Laboratory Data and Histopathology
None were obtained.

What is your diagnosis?
A. Pellagra

B. Acanthosis nigricans

C. Contact dermatitis

D. Addison's disease

The answer was Acanthosis nigricans.

Discussion of Answer
Pellagra is characterized by a scaly dermatitis with dusky brown pigmentation, and it appears on sun-exposed areas. It results from a deficiency of nicotinic acid, niacin, or its precursor, tryptophan.

Chronic contact dermatitis in the axillae may lead to thickening of the skin and hyperpigmentation, but chronic itching typically accompanies this eruption.

Addison's disease also may present with hyperpigmentation. The pigmentation is darkest on sun-exposed areas, although body folds may be involved. Those affected usually are weak, thin, and gaunt.

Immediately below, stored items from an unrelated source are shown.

(** ** The aggregation, test by test *)

Lemma get_app_new {V} (k : string) (v : V) (d : Dict.t V) :
  Dict.get k d = None -> Dict.get k (d ++ [(k, v)])%list = Some v.
Proof.
  intros G. rewrite <- (set_absent k v d G). apply get_set_eq.
Qed.

Lemma get_app_other {V} (k k' : string) (v : V) (d : Dict.t V) :
  k <> k' -> Dict.get k' (d ++ [(k, v)])%list = Dict.get k' d.
Proof.
  intros N. induction d as [|[k0 v0] d IH]; simpl.
  - apply not_eq_sym in N. apply String.eqb_neq in N. now rewrite N.
  - now rewrite IH.
Qed.

Lemma add_result_other (uuid : string) (tests : Dict.t Test.t) (test_id t : string)
    (result : Result.t) :
  test_id <> t ->
  Dict.get t (add_result uuid tests (test_id, result)) = Dict.get t tests.
Proof.
  intros N. destruct (Dict.get test_id tests) as [e|] eqn:G.
  - rewrite (add_result_old _ _ _ _ _ G). now apply get_update_ne.
  - rewrite (add_result_new _ _ _ _ G). now apply get_app_other.
Qed.

Lemma add_result_keys (uuid : string) (tests : Dict.t Test.t) (test_id : string)
    (result : Result.t) :
  Dict.keys (add_result uuid tests (test_id, result))
  = if Dict.contains test_id tests then Dict.keys tests
    else (Dict.keys tests ++ [test_id])%list.
Proof.
  unfold Dict.contains. destruct (Dict.get test_id tests) as [e|] eqn:G.
  - rewrite (add_result_old _ _ _ _ _ G). apply keys_update.
  - rewrite (add_result_new _ _ _ _ G). unfold Dict.keys. now rewrite map_app.
Qed.

(** The entry of a test only depends on the results of that test. *)
Lemma get_fold_add_flat (t : string) (l : list (string * (string * Result.t)))
    (tests : Dict.t Test.t) :
  Dict.get t (fold_left add_flat l tests)
  = match Dict.get t tests, results_of_test t l with
    | Some e, rs =>
        Some (Test.set_by_verification (add_records rs (Test.by_verification e)) e)
    | None, [] => None
    | None, (u0, r0) :: rs =>
        Some {| Test.tags := sorted_tags r0;
                Test.name := Result.name r0;
                Test.by_verification := add_records rs [(u0, record_of r0)];
                Test.has_details := None |}
    end.
Proof.
  revert tests. induction l as [|[u [id r]] l IH]; intros tests.
  - cbn. destruct (Dict.get t tests) as [[? ? ? ?]|]; reflexivity.
  - cbn [fold_left]. rewrite IH. unfold add_flat. cbn [fst snd].
    unfold results_of_test. cbn [filter fst snd].
    destruct (String.eqb_spec id t) as [->|N].
    + cbn [map fst snd]. destruct (Dict.get t tests) as [e|] eqn:G.
      * rewrite (add_result_old _ _ _ _ _ G), get_update_eq, G. reflexivity.
      * rewrite (add_result_new _ _ _ _ G), (get_app_new _ _ _ G). reflexivity.
    + now rewrite (add_result_other _ _ _ _ _ N).
Qed.

Lemma NoDup_keys_fold_add_flat (l : list (string * (string * Result.t)))
    (tests : Dict.t Test.t) :
  NoDup (Dict.keys tests) -> NoDup (Dict.keys (fold_left add_flat l tests)).
Proof.
  revert tests. induction l as [|[u [id r]] l IH]; intros tests H; [exact H|].
  cbn [fold_left]. apply IH. unfold add_flat. cbn [fst snd].
  rewrite add_result_keys. destruct (Dict.contains id tests) eqn:C; [exact H|].
  apply NoDup_app; [exact H | repeat constructor; intros [] |].
  intros x Hx [<-|[]]. apply contains_In_keys in Hx. congruence.
Qed.

(** ** The records of one test *)

Lemma NoDup_keys_add_records (rs : list (string * Result.t)) (b : Dict.t Info.t) :
  NoDup (Dict.keys b) -> NoDup (Dict.keys (add_records rs b)).
Proof.
  revert b. induction rs as [|[u r] rs IH]; intros b H; [exact H|].
  apply IH. now apply NoDup_keys_set.
Qed.

Lemma In_keys_add_records (rs : list (string * Result.t)) (b : Dict.t Info.t) (u : string) :
  In u (Dict.keys (add_records rs b)) <-> In u (Dict.keys b) \/ In u (map fst rs).
Proof.
  revert b. induction rs as [|[u' r] rs IH]; intros b; cbn [add_records fold_left map].
  - simpl. tauto.
  - fold (add_records rs (add_record b (u', r))). rewrite IH.
    unfold add_record. rewrite In_keys_set. cbn [fst snd In]. intuition (subst; auto).
Qed.

(** Every record comes from a result of the test in the run of its key. *)
Lemma get_add_records (rs : list (string * Result.t)) (b : Dict.t Info.t)
    (u : string) (info : Info.t) :
  Dict.get u (add_records rs b) = Some info ->
  Dict.get u b = Some info \/ exists r, In (u, r) rs /\ info = record_of r.
Proof.
  revert b. induction rs as [|[u' r] rs IH]; intros b; cbn [add_records fold_left].
  - auto.
  - fold (add_records rs (add_record b (u', r))). intros H.
    destruct (IH _ H) as [G | (r' & Hr & ->)].
    + unfold add_record in G. cbn [fst snd] in G.
      destruct (string_dec u' u) as [->|N].
      * rewrite get_set_eq in G. inversion G; subst.
        right. exists r. split; [now left | reflexivity].
      * rewrite (get_set_ne _ _ _ _ N) in G. now left.
    + right. exists r'. split; [now right | reflexivity].
Qed.

(** With one result per run the records stand in the order of the runs. *)
Lemma add_records_distinct (rs : list (string * Result.t)) (b : Dict.t Info.t) :
  NoDup (map fst rs) ->
  (forall u, In u (map fst rs) -> ~ In u (Dict.keys b)) ->
  add_records rs b = (b ++ map (fun ur => (fst ur, record_of (snd ur))) rs)%list.
Proof.
  revert b. induction rs as [|[u r] rs IH]; intros b ND Hb; cbn [add_records fold_left map].
  - now rewrite app_nil_r.
  - fold (add_records rs (add_record b (u, r))).
    inversion ND as [|? ? Hu ND']; subst.
    assert (G : Dict.get u b = None).
    { apply get_None_keys. apply Hb. now left. }
    unfold add_record. cbn [fst snd]. rewrite (set_absent _ _ _ G).
    rewrite IH; [now rewrite <- app_assoc | exact ND' |].
    intros u' Hu' Hin. unfold Dict.keys in Hin. rewrite map_app, in_app_iff in Hin.
    destruct Hin as [Hin | [<- | []]].
    + apply (Hb u'); [now right | exact Hin].
    + now apply Hu.
Qed.

Lemma length_nodup_equiv (l1 l2 : list string) :
  NoDup l1 -> (forall x, In x l1 <-> In x l2) ->
  length l1 = length (nodup string_dec l2).
Proof.
  intros ND H. apply Nat.le_antisymm.
  - apply NoDup_incl_length; [exact ND|].
    intros x Hx. apply nodup_In. now apply H.
  - apply NoDup_incl_length; [apply NoDup_nodup|].
    intros x Hx. apply nodup_In in Hx. now apply H.
Qed.

(** ** The aggregation, run by run *)

Section Aggregation.
Context {datetime : Type} (strftime : datetime -> string -> string).
Implicit Types (v : verification datetime) (vs : list (verification datetime)).

Lemma results_of_test_app (t : string) (l1 l2 : list (string * (string * Result.t))) :
  results_of_test t (l1 ++ l2) = (results_of_test t l1 ++ results_of_test t l2)%list.
Proof. unfold results_of_test. now rewrite filter_app, map_app. Qed.

Lemma fold_add_flat_run (u : string) (items : Dict.t Result.t) (tests : Dict.t Test.t) :
  fold_left add_flat (map (pair u) items) tests = fold_left (add_result u) items tests.
Proof.
  revert tests. induction items as [|item items IH]; intros tests; [reflexivity|].
  cbn [map fold_left]. now rewrite IH.
Qed.

Lemma fold_add_verification (cls : reporter_class) vs (r : report) :
  report_tests (fold_left (add_verification strftime cls) vs r)
  = fold_left add_flat (results_in_order vs) (report_tests r).
Proof.
  revert r. induction vs as [|v vs IH]; intros r; [reflexivity|].
  cbn [fold_left results_in_order flat_map]. rewrite IH.
  fold (results_in_order vs). rewrite fold_left_app, fold_add_flat_run. reflexivity.
Qed.

Lemma generate_tests (cls : reporter_class) (self : reporter datetime) :
  report_tests (_generate strftime cls self)
  = fold_left add_flat (results_in_order (verifications self)) [].
Proof. unfold _generate. now rewrite fold_add_verification. Qed.

Lemma fold_add_verification_keys (cls : reporter_class) vs (r : report) :
  NoDup (Dict.keys (report_verifications r)) ->
  NoDup (Dict.keys (report_verifications (fold_left (add_verification strftime cls) vs r)))
  /\ forall u, In u (Dict.keys (report_verifications
                                  (fold_left (add_verification strftime cls) vs r)))
               <-> In u (Dict.keys (report_verifications r)) \/ In u (map uuid vs).
Proof.
  revert r. induction vs as [|v vs IH]; intros r H; cbn [fold_left map].
  - split; [exact H | simpl; tauto].
  - destruct (IH (add_verification strftime cls r v)) as [ND E].
    { cbn. now apply NoDup_keys_set. }
    split; [exact ND|]. intros u. rewrite E. cbn [add_verification report_verifications].
    rewrite In_keys_set. cbn [In]. intuition (subst; auto).
Qed.

(** The uuids over which the HTML reporter iterates. *)
Lemma generate_uuids (cls : reporter_class) (self : reporter datetime) :
  let uuids := Dict.keys (report_verifications (_generate strftime cls self)) in
  NoDup uuids /\ forall u, In u uuids <-> In u (map uuid (verifications self)).
Proof.
  destruct (fold_add_verification_keys cls (verifications self)
              {| report_verifications := []; report_tests := [] |}) as [ND E].
  { constructor. }
  split; [exact ND|]. intros u. unfold _generate. rewrite E. simpl. tauto.
Qed.

Lemma results_of_test_run (t u : string) (items : Dict.t Result.t) :
  match Dict.get t items with
  | Some r0 => exists rs, results_of_test t (map (pair u) items) = (u, r0) :: rs
  | None => results_of_test t (map (pair u) items) = []
  end.
Proof.
  induction items as [|[id r] items IH]; [reflexivity|].
  unfold results_of_test in *. cbn [map filter fst snd Dict.get].
  rewrite (String.eqb_sym id t).
  destruct (String.eqb t id).
  - cbn [map fst snd]. eexists. reflexivity.
  - exact IH.
Qed.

Acanthosis nigricans is asymptomatic, brown to black, with a velvety texture. Pedunculated skin tags often are present. The most common sites are the axillae, neck, and groin. If the patient is obese, the eruption may clear with weight loss or correction of the underlying endocrine disorder. Local treatment is not effective.

Acanthosis nigricans usually is classified into 2 types: a benign form, not associated with malignancy, and a malignant form. Patients with the malignant form of acanthosis nigricans tend to be thin and older than 40 years of age, and their eruption is of recent origin. The most common malignancy associated with malignant acanthosis nigricans is abdominal adenocarcinoma, especially of the stomach.

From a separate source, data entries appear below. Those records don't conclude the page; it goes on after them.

(** * BPCells: streaming minimum transforms and statistics results

    A shallow embedding of [src/matrixTransforms/Min.cpp] and
    [src/matrixIterators/MatrixStats.cpp].

    - [double] is IEEE binary64, the kernel's primitive [float]; [std::min]
      is written out as the comparison it performs, so NaN and signed zeros
      behave as in the C++ code.
    - [uint32_t] counters and indices are [Z]; the loop counter of the
      three [load] functions runs over [0 .. capacity-1] and cannot wrap.
    - The chunk buffer is owned by the innermost source and shared by every
      stage of a chain: it lives in one [World] threaded through all the
      loaders, together with a trace of the parameter look-ups performed. *)

From Stdlib Require Import ZArith Lia Bool String Floats.
From stdpp Require Import base list.

Set Default Proof Using "Type".
Open Scope Z_scope.

(* ------------------------------------------------------------------ *)
(** ** Doubles *)

Module Double.

(** [double]: IEEE binary64. *)
Abbreviation double := float (only parsing).

(** [std::min(a, b)]: returns [b] when [b < a] and [a] otherwise. *)
Definition std_min (a b : double) : double :=
  if PrimFloat.ltb b a then b else a.

(** [x != x]. *)
Definition isnan (x : double) : bool := negb (PrimFloat.eqb x x).

(** [a <= b] as the C++ comparison evaluates it. *)
Definition double_le (a b : double) : Prop := PrimFloat.leb a b = true.

(** Two doubles hold the same number: both are NaN, or [a == b] holds.
    (So [+0] and [-0] hold the same number.) *)
Definition same_number (a b : double) : bool :=
  (isnan a && isnan b) || PrimFloat.eqb a b.

(** Position of a non-NaN value on the extended real line, as a
    lexicographically ordered triple: class, then exponent, then
    mantissa (both negated for negative numbers). *)
Definition key (x : spec_float) : Z * Z * Z :=
  match x with
  | S754_zero _ => (0, 0, 0)
  | S754_infinity true => (-2, 0, 0)
  | S754_infinity false => (2, 0, 0)
  | S754_nan => (0, 0, 0)
  | S754_finite true m e => (-1, - e, - Z.pos m)
  | S754_finite false m e => (1, e, Z.pos m)
  end.

Definition key_lt (a b : Z * Z * Z) : Prop :=
  let '(a1, a2, a3) := a in
  let '(b1, b2, b3) := b in
  a1 < b1 \/ (a1 = b1 /\ (a2 < b2 \/ (a2 = b2 /\ a3 < b3))).

Definition key_compare (a b : Z * Z * Z) : comparison :=
  let '(a1, a2, a3) := a in
  let '(b1, b2, b3) := b in
  match a1 ?= b1 with
  | Eq => match a2 ?= b2 with Eq => a3 ?= b3 | c => c end
  | c => c
  end.

Definition K (x : double) : Z * Z * Z := key (Prim2SF x).

End Double.

Import Double.

(* ------------------------------------------------------------------ *)
(** ** Chunks, the parameter provider and the loader protocol *)

(** The chunk currently held by a chain: what [valData()], [rowData()],
    [capacity()] and [currentCol()] give access to. *)
Record Chunk : Type := mkChunk {
  val_data : list double;
  row_data : list Z;
  cap : Z;
  current_col : Z
}.

(** Modelled from the spec: [TransformFit] is declared in a header that is
    not part of the sources at hand. The parameter provider is "three lookup
    operations [global_params(index)], [row_params(index, row)],
    [col_params(index, col)], each assumed total". *)
Record TransformFit : Type := mkFit {
  row_params : Z -> Z -> double;
  col_params : Z -> Z -> double;
  global_params : Z -> double
}.

(** One read of the parameter provider. *)
Inductive Lookup : Type :=
| GlobalParams (index : Z)
| RowParams (index row : Z)
| ColParams (index col : Z).

Definition lookup_index (l : Lookup) : Z :=
  match l with
  | GlobalParams k | RowParams k _ | ColParams k _ => k
  end.

(** Everything a chain can touch: the state of the innermost source, the
    shared chunk buffer, and the look-ups made so far (oldest first). *)
Record World (Src : Type) : Type := mkWorld {
  source : Src;
  chunk : Chunk;
  lookups : list Lookup
}.
Arguments mkWorld {Src} _ _ _.
Arguments source {Src} _.
Arguments chunk {Src} _.
Arguments lookups {Src} _.

(** Computations over the world. *)
Definition M (Src A : Type) : Type := World Src -> A * World Src.

Definition ret {Src A} (a : A) : M Src A := fun w => (a, w).

Definition bind {Src A B} (m : M Src A) (k : A -> M Src B) : M Src B :=
  fun w => let '(a, w1) := m w in k a w1.

Declare Scope loader_scope.
Delimit Scope loader_scope with loader.
Notation "'let!' x := m 'in' k" := (bind m (fun x => k))
  (at level 10, x name, m at level 100, k at level 200) : loader_scope.
Notation "'run!' m 'in' k" := (bind m (fun _ => k))
  (at level 10, m at level 100, k at level 200) : loader_scope.
Open Scope loader_scope.

(** A loader is its [load()] method: "advances to the next chunk ...
    returns false when the upstream is exhausted". *)
Definition Loader (Src : Type) : Type := M Src bool.

Section Accessors.
Context {Src : Type}.

(** [capacity()] and [currentCol()]. *)
Definition capacity : M Src Z := fun w => (cap (chunk w), w).
Definition currentCol : M Src Z := fun w => (current_col (chunk w), w).

(** [val_data[i]] and [row_data[i]] read. Reading past the end of the
    buffer is undefined in C++; here it reads zero. *)
Definition val_get (i : Z) : M Src double :=
  fun w => (default 0%float (val_data (chunk w) !! Z.to_nat i), w).
Definition row_get (i : Z) : M Src Z :=
  fun w => (default 0 (row_data (chunk w) !! Z.to_nat i), w).

(** [val_data[i] = x]. Writing past the end of the buffer is undefined
    in C++; here it writes nothing. *)
Definition val_set (i : Z) (x : double) : M Src unit :=
  fun w =>
    let c := chunk w in
    (tt, mkWorld (source w)
           (mkChunk (<[Z.to_nat i := x]> (val_data c)) (row_data c) (cap c) (current_col c))
           (lookups w)).

(** The three reads of the parameter provider, each leaving its mark on
    the trace. *)
Definition fit_global_params (fit : TransformFit) (k : Z) : M Src double :=
  fun w => (global_params fit k,
            mkWorld (source w) (chunk w) (lookups w ++ [GlobalParams k])).
Definition fit_row_params (fit : TransformFit) (k r : Z) : M Src double :=
  fun w => (row_params fit k r,
            mkWorld (source w) (chunk w) (lookups w ++ [RowParams k r])).
Definition fit_col_params (fit : TransformFit) (k c : Z) : M Src double :=
  fun w => (col_params fit k c,
            mkWorld (source w) (chunk w) (lookups w ++ [ColParams k c])).

(** [for (uint32_t i = from; i < from + n; i++) body(i)], for a trip count
    [n] known on entry. *)
Fixpoint for_loop (n : nat) (i : Z) (body : Z -> M Src unit) : M Src unit :=
  match n with
  | O => ret tt
  | S n' => run! body i in for_loop n' (i + 1) body
  end.

(** [for (uint32_t i = 0; i < cap; i++) body(i)]: [cap] iterations, the
    counter staying below [cap], so the increment never wraps. *)
Definition for_upto (c : Z) (body : Z -> M Src unit) : M Src unit :=
  for_loop (Z.to_nat c) 0 body.

(** The effect of one iteration of a stage's loop, for the proofs: the
    look-ups [e], then [val_data[i] = std::min(val_data[i], p)]. *)
Definition clamp_entry (p : double) (e : list Lookup) (i : Z) (w : World Src) : World Src :=
  let c := chunk w in
  mkWorld (source w)
    (mkChunk (<[Z.to_nat i := std_min (default 0%float (val_data c !! Z.to_nat i)) p]> (val_data c))
             (row_data c) (cap c) (current_col c))
    (lookups w ++ e).

End Accessors.

(* ------------------------------------------------------------------ *)
(** ** Min.cpp *)

Module Min.
Definition load {Src} (fit : TransformFit) (loader : Loader Src) : Loader Src :=
  let! ok := loader in
  if negb ok then ret false else
  let! c := capacity in
  run! for_upto c (fun i =>
    let! v := val_get i in
    let! p := fit_global_params fit 0 in
    val_set i (std_min v p)) in
  ret true.
End Min.

Module MinByRow.
Definition load {Src} (fit : TransformFit) (loader : Loader Src) : Loader Src :=
  let! ok := loader in
  if negb ok then ret false else
  let! c := capacity in
  run! for_upto c (fun i =>
    let! v := val_get i in
    let! r := row_get i in
    let! p := fit_row_params fit 0 r in
    val_set i (std_min v p)) in
  ret true.
End MinByRow.

Module MinByCol.
Definition load {Src} (fit : TransformFit) (loader : Loader Src) : Loader Src :=
  let! ok := loader in
  if negb ok then ret false else
  let! c := capacity in
  let! col := currentCol in
  let! col_min := fit_col_params fit 0 col in
  run! for_upto c (fun i =>
    let! v := val_get i in
    val_set i (std_min v col_min)) in
  ret true.
End MinByCol.

(** Modelled from the spec: the chunked matrix source is an external
    collaborator known by the loader protocol only. This one, for running
    chains, holds the chunks still to come and hands out one per [load()];
    once the list is empty every [load()] returns false and leaves the
    buffer alone. *)
Module ListSource.
Definition load : Loader (list Chunk) :=
  fun w =>
    match source w with
    | [] => (false, w)
    | c :: rest => (true, mkWorld rest c (lookups w))
    end.

Definition start (cs : list Chunk) : World (list Chunk) :=
  mkWorld cs (mkChunk [] [] 0 0) [].
End ListSource.

(** The scenario of the specification: column 0 holding 1, 5, 3 in rows
    0, 2, 4. *)
Definition scenario_chunk : Chunk :=
  mkChunk [1%float; 5%float; 3%float] [0; 2; 4] 3 0.

Definition scenario_fit : TransformFit :=
  mkFit (fun _ r => if r =? 0 then 0%float else if r =? 2 then 10%float else 1%float)
        (fun _ _ => 4%float)
        (fun _ => 2%float).

(** The three stages as subclasses of one loader interface: [load()] is
    dispatched on the class of the stage. *)
Inductive MinStage : Type := StageMin | StageMinByRow | StageMinByCol.

Definition stage_load {Src} (k : MinStage) : TransformFit -> Loader Src -> Loader Src :=
  match k with
  | StageMin => Min.load
  | StageMinByRow => MinByRow.load
  | StageMinByCol => MinByCol.load
  end.

(** The parameter a stage applies to entry [i] of the chunk [c] it has
    just pulled, and the look-ups one successful [load()] makes, in order. *)
Definition stage_param (k : MinStage) (fit : TransformFit) (c : Chunk) (i : nat) : double :=
  match k with
  | StageMin => global_params fit 0
  | StageMinByRow => row_params fit 0 (default 0 (row_data c !! i))
  | StageMinByCol => col_params fit 0 (current_col c)
  end.

Definition stage_lookups (k : MinStage) (c : Chunk) : list Lookup :=
  match k with
  | StageMin => replicate (Z.to_nat (cap c)) (GlobalParams 0)
  | StageMinByRow =>
      map (fun i => RowParams 0 (default 0 (row_data c !! i))) (seq 0 (Z.to_nat (cap c)))
  | StageMinByCol => [ColParams 0 (current_col c)]
  end.

(* ------------------------------------------------------------------ *)
(** ** MatrixStats.cpp *)

Module MatrixStats.

(** [Eigen::ArrayXXd], a two-dimensional array of doubles, as the list
    of its rows. *)
Definition ArrayXXd : Type := list (list double).

(** [a.rows()]. *)
Definition rows (a : ArrayXXd) : Z := Z.of_nat (length a).

(** [a.row(k)], a one-row array. The accessors below only call it with
    [k < a.rows()]; outside that range Eigen's behaviour is undefined and
    the model gives the empty array. *)
Definition row (a : ArrayXXd) (k : Z) : ArrayXXd :=
  match a !! Z.to_nat k with
  | Some r => [r]
  | None => []
  end.

(** A call returns a value or throws [std::runtime_error(what)]. *)
Inductive result (A : Type) : Type :=
| Ok (a : A)
| Throw (what : string).
Arguments Ok {A} _.
Arguments Throw {A} _.

Definition succeeds {A} (r : result A) : bool :=
  match r with Ok _ => true | Throw _ => false end.

(** Modelled from the spec: the declaration of [StatsResult] is in a
    header that is not part of the sources at hand; it holds "two 2-D
    numeric arrays, [row_stats] and [col_stats]", in that order. *)
Record StatsResult : Type := mkStatsResult {
  row_stats : ArrayXXd;
  col_stats : ArrayXXd
}.

Definition rowNonzeros (s : StatsResult) : result ArrayXXd :=
  if rows (row_stats s) <? 1
  then Throw "Nonzero not calculated in this StatsResult"
  else Ok (row (row_stats s) 0).

Definition rowMean (s : StatsResult) : result ArrayXXd :=
  if rows (row_stats s) <? 2
  then Throw "Mean not calculated in this StatsResult"
  else Ok (row (row_stats s) 1).

Definition rowVariance (s : StatsResult) : result ArrayXXd :=
  if rows (row_stats s) <? 3
  then Throw "Variance not calculated in this StatsResult"
  else Ok (row (row_stats s) 2).

Definition colNonzeros (s : StatsResult) : result ArrayXXd :=
  if rows (col_stats s) <? 1
  then Throw "Nonzero not calculated in this StatsResult"
  else Ok (row (col_stats s) 0).

Definition colMean (s : StatsResult) : result ArrayXXd :=
  if rows (col_stats s) <? 2
  then Throw "Mean not calculated in this StatsResult"
  else Ok (row (col_stats s) 1).

Definition colVariance (s : StatsResult) : result ArrayXXd :=
  if rows (col_stats s) <? 3
  then Throw "Variance not calculated in this StatsResult"
  else Ok (row (col_stats s) 2).

Definition transpose (s : StatsResult) : StatsResult :=
  mkStatsResult (col_stats s) (row_stats s).

(** The contract of an accessor [f] for the statistic at position [k] of
    the array [a]: it throws [what] when [a] has at most [k] rows and
    returns row [k] otherwise. *)
Definition accessor_at (f : result ArrayXXd) (a : ArrayXXd) (k : nat) (what : string) : Prop :=
  ((length a <= k)%nat -> f = Throw what) /\
  (forall r : list double, a !! k = Some r -> f = Ok [r]) /\
  (succeeds f = false <-> (length a <= k)%nat).

End MatrixStats.

(** The world once the list source has handed out the scenario chunk. *)
Definition scenario_held : World (list Chunk) := mkWorld [] scenario_chunk [].

(** Two chunks holding the same value 5 in row 0, one for column 0 and
    one for column 1, and per-column parameters 4 and 2. *)
Definition two_columns : list Chunk :=
  [mkChunk [5%float] [0] 1 0; mkChunk [5%float] [0] 1 1].

Definition two_columns_fit : TransformFit :=
  mkFit (fun _ _ => 9%float)
        (fun _ c => if c =? 0 then 4%float else 2%float)
        (fun _ => 9%float).

(** The chunk a successful [load()] of a stage leaves, as a function of
    the chunk [c] the upstream produced: the first [capacity()] values
    clamped with the stage's parameter, everything else as it was. *)
Definition clamp_chunk (k : MinStage) (fit : TransformFit) (c : Chunk) : Chunk :=
  mkChunk
    (imap (fun i v => if decide (i < Z.to_nat (cap c))%nat
                      then std_min v (stage_param k fit c i) else v)
          (val_data c))
    (row_data c) (cap c) (current_col c).

(** A chain: the stages of the list wrapped around [loader] one after the
    other, the first of the list innermost. *)
Definition wrap_all {Src} (stages : list (MinStage * TransformFit)) (loader : Loader Src)
    : Loader Src :=
  fold_left (fun inner st => stage_load (fst st) (snd st) inner) stages loader.

(* ------------------------------------------------------------------ *)
(** * Properties *)

(** ** The specification's scenario, run *)

Example scenario_global :
  val_data (chunk (snd (Min.load scenario_fit ListSource.load (ListSource.start [scenario_chunk]))))
  = [1%float; 2%float; 2%float].
Proof. vm_compute. reflexivity. Qed.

Most patients with the benign form are obese. Some have an endocrinopathy, such as diabetes mellitus, especially of the insulin-resistant type; pituitary or adrenal adenomas; Cushing's syndrome; intake of stilbestrol; or the Stein-Leventhal syndrome (polycystic ovary disease). Other causes include chronic hepatitis and ingestion of large doses of niacin.

Niacin (nicotinic acid) remains a useful drug for hypertriglyceridemia because its use reduces both triglycerides and LDL cholesterol, while it raises HDL cholesterol. However, it worsens control of blood sugar in diabetes mellitus and often produces unpleasant side effects, including cutaneous flushing, pruritus, and gastrointestinal distress due to histamine release. Additional adverse effects include occasional elevated uric acid and liver enzymes, as well as the uncommon side effect of acanthosis nigricans reviewed here.

Niacin was discontinued and replaced with a different lipid-reducing medication. The eruption slowly cleared over the next several months.

• Hud JA Jr, Cohen JB, Wagner JM. Prevalence and significance of acanthosis nigricans in an adult obese population. Arch Dermatol. 1992;128:941-944.
Kurzrock R, Cohen PR. Cutaneous paraneoplastic syndromes in solid tumors. Am J Med. 1995;99:662-671.
• Schwartz RA. Acanthosis nigricans. J Am Acad Dermatol. 1994;31:1-19.
• Stals H, Vercammen C, Peeters C, Morren M. Acanthosis nigricans caused by nicotinic acid: case report and review of the literature. Dermatology. 1994;189:203-206.